Senators are granted - no, tasked with - the constitutional power to reject presidential nominees for this very kind of scenario. That is, stopping the appointment of a fundamentally dangerous appointee.
Notwithstanding Kennedy's deeply dishonest attempts to rewrite his personal history while testifying before senators this week, his role as arguably America's most prominent conveyor of anti-vaccination tripe and other dangerous conspiracy theories is undebatable.
"There's no vaccine that is, you know, safe and effective," Kennedy said during a July 2023 podcast interview, dressing up that completely false, potentially deadly nonsense as reasonable debate.
"Did (the polio vaccine) cause more death than it averted? I would say I don't know because we don't have the data on that," Kennedy went on to say in the same interview - again, promoting an utterly baseless narrative that flies in the face of generations of data.
In July 2020, on a show for the anti-vaccination nonprofit Children's Health Defense (for which RFK was a chairman) he offered this: "(T)he current state of the science that shows clearly that vaccination is causing autism." And this: "According to those data, your chance of dying from the (HPV) vaccine is 10 times the chance of you dying from cervical cancer. What kind of bargain is that?" Both assertions are flat-out false.
Then there was Kennedy's cheerleading role in a tragic measles outbreak in Samoa that killed more than 80 people, mostly children. The tragedy was caused in large part by public rejection of vaccines there that Kennedy encouraged just months earlier with a highly publicized visit to anti-vax activists prior to the outbreak.

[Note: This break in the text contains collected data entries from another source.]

(* ===== verification/RunnerOrder.v ===== *)
(** * Launcher: which modules run, and in which order

    [resolveOrder] (runner.go): a depth-first traversal of the dependency graph
    that binds providers on the way, a second pass that brings in the providers
    named only by unordered dependencies, and [stableModuleOrder], which sorts
    the result.  The traversal recurses and its second pass loops without a
    bound that is visible in the code; both run on fuel here, and
    RunnerOrderFacts shows that it never runs out.

    Where the code ranges over a Go map and the outcome could depend on the
    order, that order is an argument: [reg_iter] for the lookups of
    [credentialProviderOwner], [dep_iter] for [stableModuleOrder]. *)

From Stdlib Require Import Ascii.
From S2P Require Import Prelude GoText GoNet GoStrings ConfigSchema RunnerTypes RunnerBind RunnerSelect.

(** ** Sorting *)

(** The successors of each selected module and the number of its
    predecessors. *)
Record graph := mkGraph { gr_next : gmap string (list string); gr_indegree : gmap string Z }.

Definition indegree (g : graph) (n : string) : Z := default 0 (gr_indegree g !! n).
Definition next_of (g : graph) (n : string) : list string := default [] (gr_next g !! n).

Definition addEdge (selected : gset string) (g : graph) (before after : string) : graph :=
  if negb (bool_decide (before ∈ selected)) || negb (bool_decide (after ∈ selected)) || contains (next_of g before) after then g
  else mkGraph (<[before := next_of g before ++ [after]]> (gr_next g)) (<[after := indegree g after + 1]> (gr_indegree g)).

Definition position (initial : list string) (n : string) : nat := default 0%nat (fst <$> list_find (eq n) initial).

(** [sort.SliceStable] by position. *)
Fixpoint insert_by (pos : string -> nat) (x : string) (l : list string) : list string :=
  match l with [] => [x] | y :: l' => if (pos x <=? pos y)%nat then x :: l else y :: insert_by pos x l' end.
Definition sort_by (pos : string -> nat) (l : list string) : list string := fold_right (insert_by pos) [] l.

(** One dependent of the module just placed. *)
Definition release (pos : string -> nat) (st : gmap string Z * list string) (dependent : string) : gmap string Z * list string :=
  let '(deg, ready) := st in
  let d := default 0 (deg !! dependent) - 1 in
  (<[dependent := d]> deg, if d =? 0 then sort_by pos (ready ++ [dependent]) else ready).

Fixpoint kahn (fuel : nat) (pos : string -> nat) (g : graph) (deg : gmap string Z) (ready ordered : list string) : option (gmap string Z * list string) :=
  match ready with
  | [] => Some (deg, ordered)
  | name :: ready' =>
      match fuel with
      | O => None
      | S fuel =>
          let '(deg, ready) := fold_left (release pos) (next_of g name) (deg, ready') in
          kahn fuel pos g deg ready (ordered ++ [name])
      end
  end.

Definition dep_edges (dep_iter : list string) (deps : gmap string (list string)) : list (string * string) :=
  concat (map (fun name => map (fun dep => (dep, name)) (default [] (deps !! name))) dep_iter).
Definition run_after_edges (initial : list string) (reg : gmap string Module) : list (string * string) :=
  concat (map (fun name => map (fun after => (after, name)) (m_RunAfter (at_reg reg name))) initial).

Definition build_graph (initial : list string) (edges : list (string * string)) : graph :=
  fold_left (fun g e => addEdge (list_to_set initial) g (fst e) (snd e)) edges
    (mkGraph ∅ (list_to_map (map (fun n => (n, 0)) initial))).

Definition stableModuleOrder (dep_iter initial : list string) (deps : gmap string (list string)) (reg : gmap string Module) : result runErr (list string) :=
  let g := build_graph initial (dep_edges dep_iter deps ++ run_after_edges initial reg) in
  let ready := List.filter (fun n => indegree g n =? 0) initial in
  match kahn (2 * length initial) (position initial) g (gr_indegree g) ready [] with
  | None => Err OutOfFuel
  | Some (deg, ordered) =>
      if (length ordered =? length initial)%nat then Ok ordered
      else Err (OrderingCycle (List.filter (fun n => 0 <? default 0 (deg !! n)) initial))
  end.

(** ** The identity topology

    [publishIAMEnv]. *)

Definition envIAMBindingPfx : string := "ANAS_IAM_BINDING__".
Definition join_comma (l : list string) : string := JoinAt "," l.

Section Topology.
Context `{CT : CaseTables}.

Definition iamBindingKey (consumer suffix : string) : string :=
  envIAMBindingPfx +:+ ToUpper (dash_to_underscore consumer) +:+ "__" +:+ suffix.

Definition iamConsumers (a : App) : list string := sorted_keys (a_iamBindings a).

Definition publish (key value owner : string) (a : App) : App := setEnvOwner key owner (put_env key value a).

(** A key that announces identity events, from an earlier pass or the user. *)
Definition stale_event_key (key : string) : bool :=
  HasSuffix key "__OIDC_CAEP_EVENTS" && (HasPrefix key envIAMBindingPfx || HasPrefix key "ANAS_IAM_CLIENT__").

Definition drop_stale_events (a : App) : App :=
  let stale := filter (fun k => stale_event_key k = true) (elements (dom (a_env a))) in
  set_owner (fun o => fold_left (fun o k => delete k o) stale o) (set_env (fun e => fold_left (fun e k => delete k e) stale e) a).

(** The interfaces of every client of the identity topology, each sorted. *)
Definition client_interfaces (reg : gmap string Module) (a : App) (selected : list string) : gmap string (list string) :=
  let add name iface (m : gmap string (list string)) :=
    <[name := appendUnique (default [] (m !! name)) iface]> m in
  let own := fold_left (fun m name => fold_left (fun m i => add name i m) (m_IdentityInterfaces (at_reg reg name)) m) selected ∅ in
  SortStrings <$> fold_left (fun m kv => add (fst kv) (snd kv) m) (map_to_list (a_iamBindings a)) own.

Definition app_clients (reg : gmap string Module) (selected : list string) : list string :=
  SortStrings (fold_left (fun acc name => if m_IdentityAppGroup (at_reg reg name) then appendUnique acc name else acc) selected []).

Definition publishIAMEnv (reg : gmap string Module) (selected : list string) (a : App) : App :=
  let a := drop_stale_events a in
  let a := if a_iamProvider a ==? "" then a
           else
             let capability := providedCapability (at_reg reg (a_iamProvider a)) capabilityIAM in
             publish "ANAS_IAM_INTERFACES" (join_comma (match capability with Some c => pc_Interfaces c | None => [] end)) (a_iamProvider a)
               (publish "ANAS_IAM_PROVIDER" (a_iamProvider a) (a_iamProvider a) a) in
  let a := fold_left (fun a c => publish (iamBindingKey c "INTERFACE") (str_at (a_iamBindings a) c) (a_iamProvider a) a) (iamConsumers a) a in
  let ifaces := client_interfaces reg a selected in
  let clients := sorted_keys ifaces in
  let a := publish "ANAS_IDENTITY_CLIENTS" (join_comma clients) runnerScope a in
  let a := publish "ANAS_IDENTITY_APP_CLIENTS" (join_comma (app_clients reg selected)) runnerScope a in
  let all := SortStrings (remove_dups (concat (map snd (map_to_list ifaces)))) in
  let a := fold_left (fun a i =>
      publish ("ANAS_IDENTITY_" +:+ ToUpper i +:+ "_CLIENTS")
        (join_comma (List.filter (fun c => contains (default [] (ifaces !! c)) i) clients)) runnerScope a) all a in
  fold_left (fun a c =>
      publish ("ANAS_IDENTITY_CLIENT__" +:+ ToUpper (dash_to_underscore c) +:+ "__INTERFACES")
        (join_comma (default [] (ifaces !! c))) runnerScope a) clients a.
End Topology.

(** ** The traversal *)

Record traversal := mkTraversal {
  t_seen : gset string;
  t_temp : gset string;
  t_unordered : gset string;
  t_deps : gmap string (list string);
  t_out : list string
}.
Definition start_traversal : traversal := mkTraversal ∅ ∅ ∅ ∅ [].

Section Order.
Context `{CT : CaseTables, SL : SchemaLibs} (D : Deployment).
(** [requireModuleManifest]: whether the module's directory holds a module.yml
    and no leftover runner.rb. *)
Context (manifest_ok : string -> bool).
(** The order in which the registry is visited when the [i]th credential of a
    module is looked up, and in which the dependency map is. *)
Context (reg_iter : string -> nat -> list string) (dep_iter : gmap string (list string) -> list string).
#[local] Notation reg := (d_reg D).
#[local] Notation cfg := (d_cfg D).

Definition credentialProviderOwner (iter : list string) (id : string) : option string :=
  find_first (fun name => contains (map crp_ID (m_CredentialProviders (at_reg reg name))) id) iter.

(** A provider choice that is not made yet is skipped where that is allowed. *)
Definition deferrable (c : M string) : M (option string) :=
  fun a => match c a with
           | (Ok p, a') => (Ok (Some p), a')
           | (Err e, a') => if canDeferUnresolvedBinding (d_allowUnresolved D) e then (Ok None, a') else (Err e, a')
           end.

Definition add_provider (deps : list string) (p : option string) : list string := match p with Some p => deps ++ [p] | None => deps end.

Definition alternative_step (name : string) (md : Module) (deps : list string) (dep : AlternativeDependency) : M (list string) :=
  let* p := deferrable (resolveAlternativeDependency D name md dep) in ret (add_provider deps p).

Definition contract_step (name : string) (md : Module) (deps : list string) (dep : ContractDependency) : M (list string) :=
  let* required := contractRequired name md (cd_EnabledBy dep) in
  if negb required then ret deps
  else let* p := deferrable (resolveContractDependency D name md dep) in ret (add_provider deps p).

Definition capability_step (name : string) (md : Module) (st : list string * gset string) (dep : RequiredCapability) : M (list string * gset string) :=
  let* required := capabilityRequired name md dep in
  if negb required then ret st
  else
    let* p := deferrable (resolveCapabilityDependency D name md dep) in
    match p with
    | None => ret st
    | Some provider =>
        if rc_Ordering dep ==? orderingAny then ret (fst st, snd st ∪ {[provider]}) else ret (fst st ++ [provider], snd st)
    end.

Fixpoint credential_steps (name : string) (i : nat) (ids : list string) (deps : list string) : result runErr (list string) :=
  match ids with
  | [] => Ok deps
  | id :: ids' =>
      match credentialProviderOwner (reg_iter name i) id with
      | None => Err (NoCredentialProvider name id)
      | Some provider => credential_steps name (S i) ids' (deps ++ [provider])
      end
  end.

(** The dependencies of one module: what must come before it, and the
    providers that must only be present. *)
Definition collect_deps (name : string) (md : Module) (unordered : gset string) : M (list string * gset string) :=
  let required := map dep_Name (List.filter (fun d => negb (dep_Optional d)) (m_Requires md)) in
  let* deps := foldM (alternative_step name md) required (m_RequiresOne md) in
  let* deps := foldM (contract_step name md) deps (m_RequiresContracts md) in
  let* st := foldM (capability_step name md) (deps, unordered) (m_RequiresCapabilities md) in
  let* deps := lift (credential_steps name 0 (map crc_Credential (m_CredentialConsumers md)) (fst st)) in
  let deps := match f_Values cfg !! name with Some c => deps ++ mc_DependsOn c | None => deps end in
  ret (uniqueStrings deps, snd st).

Fixpoint visit (fuel : nat) (t : traversal) (name : string) : M traversal :=
  match fuel with
  | O => raise OutOfFuel
  | S fuel =>
      if bool_decide (name ∈ t_seen t) then ret t
      else if bool_decide (name ∈ t_temp t) then raise (CycleAt name)
      else
        match reg !! name with
        | None => raise (UnknownModule name)
        | Some md =>
            do* guard (negb (enabled D name)) (ModuleDisabled name) ;;
            do* guard (negb (d_registryOnly D) && negb (manifest_ok name)) (ModuleManifest name) ;;
            let* collected := collect_deps name md (t_unordered t) in
            let t := mkTraversal (t_seen t) (t_temp t ∪ {[name]}) (snd collected) (t_deps t) (t_out t) in
            let* t := foldM (visit fuel) t (fst collected) in
            ret (mkTraversal (t_seen t ∪ {[name]}) (t_temp t ∖ {[name]}) (t_unordered t)
                             (<[name := fst collected]> (t_deps t)) (t_out t ++ [name]))
        end
  end.

(** No chain of nested visits is longer than the registry, and neither is the
    second pass: each of its rounds settles a module. *)
Definition visit_fuel : nat := S (size (dom reg)).

Definition visit_root (t : traversal) (name : string) : M traversal :=
  if enabled D name then visit visit_fuel t name else ret t.

Definition pending (t : traversal) : list string := SortStrings (elements (t_unordered t ∖ t_seen t)).

Fixpoint drain (fuel : nat) (t : traversal) : M traversal :=
  if is_nil (pending t) then ret t
  else
    match fuel with
    | O => raise OutOfFuel
    | S fuel => let* t := foldM (visit visit_fuel) t (pending t) in drain fuel t
    end.

(** Everything up to the sort: which modules, their dependencies and the
    dynamic DNS module. *)
Definition resolve_modules (declarations_ok : bool) (mods : list string) : M (traversal * string) :=
  do* guard (negb declarations_ok) BadDeclarations ;;
  do* normalize_env D ;;
  do* lift (checkSingleIAM D) ;;
  let* dns := deferrable (lift (resolveDynamicDNS D)) in
  let dynamicDNS := default "" dns in
  let mods := if (dynamicDNS !=? "") && negb (contains mods dynamicDNS) then mods ++ [dynamicDNS] else mods in
  let* t := foldM visit_root start_traversal mods in
  let* t := drain visit_fuel t in
  ret (t, dynamicDNS).

(** [declarations_ok] is the answer of [validateConfiguredParameterDeclarations]. *)
Definition resolveOrder (declarations_ok : bool) (mods : list string) : M (list string) :=
  let* r := resolve_modules declarations_ok mods in
  let '(t, dynamicDNS) := r in
  do* modify (set_deps (t_deps t)) ;;
  do* modify (publishIAMEnv reg (t_out t)) ;;
  do* modify (applyDynamicDNSBinding D dynamicDNS) ;;
  lift (stableModuleOrder (dep_iter (t_deps t)) (t_out t) (t_deps t) reg).
End Order.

He later characterized that outbreak as "mild." Is this the kind of health care leadership Americans have to look forward to as our country experiences its own ominous trend toward public distrust of vaccines?
These are just a few examples of what, according to a recent Washington Post count, has been more than 100 instances in which Kennedy has promoted dangerous lies about the safety and efficacy of vaccines. Yet Kennedy had the gall on Wednesday to tell members of the Senate Finance Committee that his reputation as a fervent anti-vaxxer is incorrect.
That means it's not only his anti-vax garbage that senators should take into consideration, but also his willingness to lie to their faces about his promotion of that garbage.
Despite all of this, it appears at this writing that Kennedy has the votes, if barely, to win Senate approval, with perhaps three GOP votes at most against him.
It's a foregone conclusion that Missouri Sens. Josh Hawley and Eric Schmitt will, out of blind loyalty to this president, cast "yes" votes. Before they do, we would urge them to do one thing: Ask their personal physicians what they think about putting RFK in charge of the nation's health care system.
We would urge all readers to do the same. Most Americans trust their own doctors. Listen to what they will almost certainly tell you: RFK is hazardous to America's health.